*Collected data*:

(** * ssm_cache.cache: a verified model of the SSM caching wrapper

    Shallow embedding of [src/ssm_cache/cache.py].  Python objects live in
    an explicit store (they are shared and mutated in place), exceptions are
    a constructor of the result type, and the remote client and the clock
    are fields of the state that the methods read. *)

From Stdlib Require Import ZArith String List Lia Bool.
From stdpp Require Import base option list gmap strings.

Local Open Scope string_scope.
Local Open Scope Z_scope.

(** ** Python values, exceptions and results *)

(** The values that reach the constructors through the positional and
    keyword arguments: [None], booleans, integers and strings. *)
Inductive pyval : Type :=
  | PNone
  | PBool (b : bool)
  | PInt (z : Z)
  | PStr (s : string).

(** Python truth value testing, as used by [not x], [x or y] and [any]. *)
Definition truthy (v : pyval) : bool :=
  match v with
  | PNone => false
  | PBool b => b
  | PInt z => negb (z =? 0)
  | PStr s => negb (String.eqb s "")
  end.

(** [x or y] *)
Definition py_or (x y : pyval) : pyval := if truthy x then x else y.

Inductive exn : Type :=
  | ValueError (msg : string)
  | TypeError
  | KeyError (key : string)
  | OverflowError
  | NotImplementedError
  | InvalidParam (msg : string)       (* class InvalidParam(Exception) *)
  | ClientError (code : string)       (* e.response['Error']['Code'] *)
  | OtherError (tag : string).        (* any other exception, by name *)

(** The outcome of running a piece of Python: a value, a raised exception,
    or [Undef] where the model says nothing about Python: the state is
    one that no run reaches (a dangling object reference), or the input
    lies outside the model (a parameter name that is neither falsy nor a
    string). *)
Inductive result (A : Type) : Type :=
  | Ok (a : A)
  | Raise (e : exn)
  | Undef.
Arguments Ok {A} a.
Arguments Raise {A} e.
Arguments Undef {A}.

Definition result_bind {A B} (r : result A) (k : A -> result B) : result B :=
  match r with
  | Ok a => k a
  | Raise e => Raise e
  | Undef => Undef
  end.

* * *

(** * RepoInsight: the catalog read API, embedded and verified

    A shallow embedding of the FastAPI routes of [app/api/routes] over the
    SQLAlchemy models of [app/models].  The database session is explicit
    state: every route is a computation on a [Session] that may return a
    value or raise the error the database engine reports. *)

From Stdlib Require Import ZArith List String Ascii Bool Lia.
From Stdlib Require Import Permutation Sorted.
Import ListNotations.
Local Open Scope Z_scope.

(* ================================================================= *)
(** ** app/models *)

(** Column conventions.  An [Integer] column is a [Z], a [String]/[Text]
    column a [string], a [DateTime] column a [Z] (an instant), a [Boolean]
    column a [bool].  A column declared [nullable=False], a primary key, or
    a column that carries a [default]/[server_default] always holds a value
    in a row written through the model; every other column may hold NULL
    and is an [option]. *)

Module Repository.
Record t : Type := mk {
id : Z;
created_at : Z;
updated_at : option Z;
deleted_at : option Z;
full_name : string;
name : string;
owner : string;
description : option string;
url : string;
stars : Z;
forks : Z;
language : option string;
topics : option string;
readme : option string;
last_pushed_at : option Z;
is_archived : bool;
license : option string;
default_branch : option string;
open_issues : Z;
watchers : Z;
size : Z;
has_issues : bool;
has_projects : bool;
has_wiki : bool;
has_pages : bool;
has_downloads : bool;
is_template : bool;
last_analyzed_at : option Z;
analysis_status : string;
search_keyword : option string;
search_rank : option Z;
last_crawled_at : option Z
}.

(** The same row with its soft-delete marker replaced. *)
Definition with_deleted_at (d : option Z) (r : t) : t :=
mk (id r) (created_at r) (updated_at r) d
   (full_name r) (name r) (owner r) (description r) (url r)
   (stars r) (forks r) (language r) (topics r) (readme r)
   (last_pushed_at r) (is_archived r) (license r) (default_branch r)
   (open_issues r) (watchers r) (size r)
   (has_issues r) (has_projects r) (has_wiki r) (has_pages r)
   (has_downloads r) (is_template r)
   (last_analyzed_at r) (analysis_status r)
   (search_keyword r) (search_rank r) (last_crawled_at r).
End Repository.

*PROBLEM REQUIREMENTS*:
Using the records above, restate word for word the lines from the one with "has_wiki : bool;" through the one with "End Repository.", both included.

*RESPONSE BOX*:
has_wiki : bool;
has_pages : bool;
has_downloads : bool;
is_template : bool;
last_analyzed_at : option Z;
analysis_status : string;
search_keyword : option string;
search_rank : option Z;
last_crawled_at : option Z
}.

(** The same row with its soft-delete marker replaced. *)
Definition with_deleted_at (d : option Z) (r : t) : t :=
mk (id r) (created_at r) (updated_at r) d
   (full_name r) (name r) (owner r) (description r) (url r)
   (stars r) (forks r) (language r) (topics r) (readme r)
   (last_pushed_at r) (is_archived r) (license r) (default_branch r)
   (open_issues r) (watchers r) (size r)
   (has_issues r) (has_projects r) (has_wiki r) (has_pages r)
   (has_downloads r) (is_template r)
   (last_analyzed_at r) (analysis_status r)
   (search_keyword r) (search_rank r) (last_crawled_at r).
End Repository.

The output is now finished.